Many years ago I went walking in the Peak District in just such conditions.  Heading up towards Kinder Scout from Glossop I followed a ribbon of snow, I have always loved walking in snow, it gets me buzzing.  The snow was firm and easy to walk on.  Until it gave way and within a micro second I found myself up to my waist in the plunge-pool of a waterfall with a roof of snow about 20 feet above me with a small hole over the centre of the pool and water cascading down onto my head.  The snow had drifted across to give a smooth gradient on the surface completely hiding the waterfall beneath.   I climbed up the side of the waterfall and, standing with my back to the rock, swung my rucksack repeatedly upwards, using the aluminium frame to enlarge the hole.  It was slow work but at least it warmed me up.  When the hole got closer to me I swung the rucksack over the top one-handed for extra reach and, getting the frame to dig into the crust of snow, I managed to use it to belay me as I climbed out.  Always being one to push myself to the limits I completed the walk as my train ticket was for a return from Hayfield on the other side of the mountain and I had no money to waste on buying another one.  The outside of my old-fashioned anorak was frozen stiff until I got on the train and I didn’t dry our properly until I got home.  A memorable day.

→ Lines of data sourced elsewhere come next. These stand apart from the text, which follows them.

Lemma ml_Translate_flat t pt vAddr isWrite :
  ml_wf t → flat t pt → 0 ≤ vAddr < 2 ^ 32 →
  ∃ p o1 o2 e1 e2 t' pt',
    ml_Translate vAddr isWrite t = Some (p, o1, e1, t') ∧
    Translate vAddr isWrite pt = Some (p, o2, e2, pt') ∧
    err_is <$> e1 = err_is <$> e2 ∧ o2 = (λ '(i, j), i * 1024 + j) <$> o1 ∧
    ml_wf t' ∧ flat t' pt'.
Proof.
  intros Hwf Hfl Hv. pose proof (vpn32 vAddr Hv) as Hvpn.
  assert (Hd : 0 ≤ vAddr / 4096 / 1024 < 1024)
    by (split; [apply Z.div_pos; lia|apply Z.div_lt_upper_bound; lia]).
  destruct (proj2 (idx_lt (Directory t) (vAddr / 4096 / 1024))) as [pde Hpde];
    [destruct Hwf; lia|].
  assert (Hpt : wf_pt pt) by (destruct Hfl; split; lia).
  assert (Hu : is_u64 vAddr) by (unfold is_u64, u64_mod; lia).
  assert (He : idx (Entries pt) (vAddr / PageSize pt) = ml_entry t (vAddr / 4096))
    by (destruct Hfl as [-> _ He]; by apply He).
  unfold ml_Translate. rewrite pdeIdx_div, pteIdx_mod, land_4096, Hpde by done. simpl.
  unfold ml_entry in He. rewrite Hpde in He. simpl in He.
  pose proof (Translate_entry pt vAddr isWrite) as Htr. unfold entry_result in Htr.
  rewrite (fl_page _ _ Hfl) in *.
  destruct (PDEValid pde) eqn:Ev; simpl.
  2: { destruct (Htr _ Hpt Hu He) as (p & o & err & -> & -> & Herr & ->).
       do 7 eexists. split; [done|]. split; [done|]. by rewrite Herr. }
  destruct (mlw_tables _ Hwf _ _ Hpde Ev) as (table & Htab & Hlen).
  rewrite Htab in *. simpl in *. pose proof (Z.mod_pos_bound (vAddr / 4096) 1024) as Hm.
  rewrite i64_small by lia.
  destruct (Z.leb_spec (len (Entries table)) ((vAddr / 4096) mod 1024)); [lia|].
  destruct (proj2 (idx_lt (Entries table) ((vAddr / 4096) mod 1024))) as [e Hj]; [lia|].
  rewrite Hj in *. simpl. destruct (Htr _ Hpt Hu He) as (p & o & err & Hr). clear Htr.
  assert (Hix : vAddr / 4096 / 1024 * 1024 + (vAddr / 4096) mod 1024 = vAddr / 4096)
    by (rewrite (Z.div_mod (vAddr / 4096) 1024) at 3; lia).
  destruct (Valid e); simpl in *;
    [|destruct Hr as (-> & -> & Herr & ->); do 7 eexists; split; [done|]; by rewrite Herr].
  destruct (Present e); simpl in *;
    [|destruct Hr as (-> & -> & Herr & ->); do 7 eexists; split; [done|]; rewrite Herr; by rewrite <- Hix at 1].
  destruct (isWrite && negb (ReadWrite e)).
  - destruct Hr as (-> & -> & Herr & ->); do 7 eexists; split; [done|]; rewrite Herr.
    by rewrite <- Hix at 1.
  - destruct Hr as (-> & -> & -> & ->). rewrite u64_add_l.
    replace (PFN e * MlPageSize t) with (PFN e * 4096) by (by rewrite (mlw_page _ Hwf)).
    do 7 eexists. split; [done|]. split; [done|]. split; [done|]. simpl. rewrite Hix.
    split; [done|]. by apply (flat_update t pt (vAddr / 4096) pde table (touch isWrite)).
Qed.

(** C6. The two-level table is equivalent to a linear table of [2^20] entries
    for every 32-bit address: mapping keeps the two tables in step, and
    translating gives the same physical address, the same kind of error and the
    same page table entry, and keeps them in step. *)
Theorem two_level_refines_linear (t : MultiLevelPageTable) (pt : PageTable)
    (vAddr pfn : Z) (writable isWrite : bool) :
  ml_wf t → flat t pt → 0 ≤ vAddr < 2 ^ 32 →
  (∃ t' pt', ml_Map vAddr pfn writable t = Some t' ∧
     MapPage (vAddr / 4096) pfn writable pt = Some pt' ∧ ml_wf t' ∧ flat t' pt') ∧
  (∃ p o1 o2 e1 e2 t' pt',
     ml_Translate vAddr isWrite t = Some (p, o1, e1, t') ∧
     Translate vAddr isWrite pt = Some (p, o2, e2, pt') ∧
     err_is <$> e1 = err_is <$> e2 ∧ o2 = (λ '(i, j), i * 1024 + j) <$> o1 ∧
     ml_wf t' ∧ flat t' pt').
Proof.
  intros. split; [by apply ml_Map_flat|by apply ml_Translate_flat].
Qed.

(** ** Examples *)
Lemma new_ml_wf pid : ml_wf (NewMultiLevelPageTable pid).
Proof.
  split; [done..|]. intros i pde Hi%idx_Some Hv. destruct Hi as [_ Hi].
  change (replicate 1024 zeroPDE !! Z.to_nat i = Some pde) in Hi.
  apply lookup_replicate in Hi as [-> _]. done.
Qed.

Lemma new_flat pid :
  ∃ pt, NewPageTable pid (2 ^ 20) 4096 = Some pt ∧ flat (NewMultiLevelPageTable pid) pt.
Proof.
  destruct (NewPageTable_ok pid (2 ^ 20) 4096) as (pt & Hpt & Hl & Hp & He); [lia|].
  exists pt. split; [done|]. split; [done..|]. intros vpn Hv. rewrite He by done.
  unfold ml_entry. simpl (Directory _).
  assert (0 ≤ vpn / 1024 < 1024)
    by (split; [apply Z.div_pos; lia|apply Z.div_lt_upper_bound; lia]).
  change 1024%nat with (Z.to_nat 1024). by rewrite (idx_replicate zeroPDE 1024).
Qed.

Definition small_pt : PageTable :=
  mkPageTable 1 4096 [mappedPTE 5 true; mappedPTE 7 false; zeroPTE; zeroPTE] 4.

Lemma small_pt_wf : wf_pt small_pt.
Proof. by split. Qed.

Lemma small_pt_frames : frames_distinct small_pt.
Proof.
  assert (Hc : ∀ i e, idx (Entries small_pt) i = Some e → Valid e = true →
            i = 0 ∧ e = mappedPTE 5 true ∨ i = 1 ∧ e = mappedPTE 7 false).
  { intros i e [Hi He]%idx_Some. simpl in He. destruct (Z.to_nat i) as [|[|[|[|]]]] eqn:E;
      simpl in He; simplify_eq; intros Hv; try done; [left|right]; split; (done || lia). }
  split.
  - intros i e He Hv _. by destruct (Hc i e He Hv) as [[_ ->]|[_ ->]].
  - intros i j e f He Hf Hve _ Hvf _.
    destruct (Hc i e He Hve) as [[-> ->]|[-> ->]], (Hc j f Hf Hvf) as [[-> ->]|[-> ->]]; done.
Qed.

Lemma MapPage_Translate_witness :
  ∃ pt', MapPage (8195 / PageSize small_pt) 9 true small_pt = Some pt' ∧
    (∀ vpn, 0 ≤ vpn → vpn ≠ 8195 / PageSize small_pt →
       idx (Entries pt') vpn = idx (Entries small_pt) vpn) ∧
    ∃ o pt'', Translate 8195 true pt' =
      Some (u64 (9 * PageSize small_pt + 8195 mod PageSize small_pt), o, None, pt'').
Proof.
  apply (MapPage_Translate small_pt 8195 9 true true small_pt_wf); by vm_compute.
Defined.

Lemma Translate_injective_witness : 4100 = 4100.
Proof.
  refine (Translate_injective small_pt _ _ 4100 4100 false false (7 * 4096 + 4) _ _
            small_pt_wf small_pt_frames _ _ eq_refl eq_refl); by vm_compute.
Defined.

Lemma two_level_refines_linear_witness :
  ∃ pt, flat (NewMultiLevelPageTable 1) pt ∧
  (∃ t' pt', ml_Map 0x00403004 12 true (NewMultiLevelPageTable 1) = Some t' ∧
     MapPage (0x00403004 / 4096) 12 true pt = Some pt' ∧ ml_wf t' ∧ flat t' pt').
Proof.
  destruct (new_flat 1) as (pt & _ & Hfl). exists pt. split; [exact Hfl|].
  apply (two_level_refines_linear (NewMultiLevelPageTable 1) pt 0x00403004 12 true false);
    [apply new_ml_wf|exact Hfl|by vm_compute].
Defined.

And a lesson learned.  Ever since then I have been more careful about ribbons of snow which I choose to follow.  The ones on Coity Mountain on Thursday were quite safe.  Just good fun.  Unfortunately the temperature was rising slightly and so as the grey sky became ever darker and started to leak it fell as rain rather than snow.  But by then I was on the bus and on my way home.

Close to civilisation at the end of the walk, remnants of snow stand out starkly against the black of colliery spoil dumped half a century ago and too acid to revegetate.